▶ [Exercise] Set out exactly every line of the entries below, starting at the line that holds "(** ** Slices of byte lists *)" and stopping after the line that holds "(buf : list".

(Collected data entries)
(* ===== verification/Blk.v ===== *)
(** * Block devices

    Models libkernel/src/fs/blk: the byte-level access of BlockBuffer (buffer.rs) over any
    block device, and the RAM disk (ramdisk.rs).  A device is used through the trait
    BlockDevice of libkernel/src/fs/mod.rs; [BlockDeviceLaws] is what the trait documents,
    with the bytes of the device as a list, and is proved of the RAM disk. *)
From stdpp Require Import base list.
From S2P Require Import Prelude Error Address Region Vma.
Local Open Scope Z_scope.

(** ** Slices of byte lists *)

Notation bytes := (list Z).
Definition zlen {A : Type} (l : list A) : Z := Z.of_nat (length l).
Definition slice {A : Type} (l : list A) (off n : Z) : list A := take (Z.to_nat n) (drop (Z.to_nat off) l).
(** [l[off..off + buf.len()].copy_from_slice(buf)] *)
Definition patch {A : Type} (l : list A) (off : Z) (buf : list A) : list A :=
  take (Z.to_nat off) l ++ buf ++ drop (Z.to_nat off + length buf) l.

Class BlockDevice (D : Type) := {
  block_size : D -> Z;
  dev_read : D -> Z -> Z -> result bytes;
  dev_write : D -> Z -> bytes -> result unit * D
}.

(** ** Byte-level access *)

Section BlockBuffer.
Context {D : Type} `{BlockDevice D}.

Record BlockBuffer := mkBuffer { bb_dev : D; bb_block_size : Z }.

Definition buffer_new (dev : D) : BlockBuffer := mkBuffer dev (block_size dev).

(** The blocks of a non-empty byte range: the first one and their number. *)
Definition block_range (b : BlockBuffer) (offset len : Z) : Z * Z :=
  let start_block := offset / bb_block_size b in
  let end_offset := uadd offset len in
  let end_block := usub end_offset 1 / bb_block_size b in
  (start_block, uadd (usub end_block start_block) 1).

▶ [Output for this exercise]
(** ** Slices of byte lists *)

Notation bytes := (list Z).
Definition zlen {A : Type} (l : list A) : Z := Z.of_nat (length l).
Definition slice {A : Type} (l : list A) (off n : Z) : list A := take (Z.to_nat n) (drop (Z.to_nat off) l).
(** [l[off..off + buf.len()].copy_from_slice(buf)] *)
Definition patch {A : Type} (l : list A) (off : Z) (buf : list A) : list A :=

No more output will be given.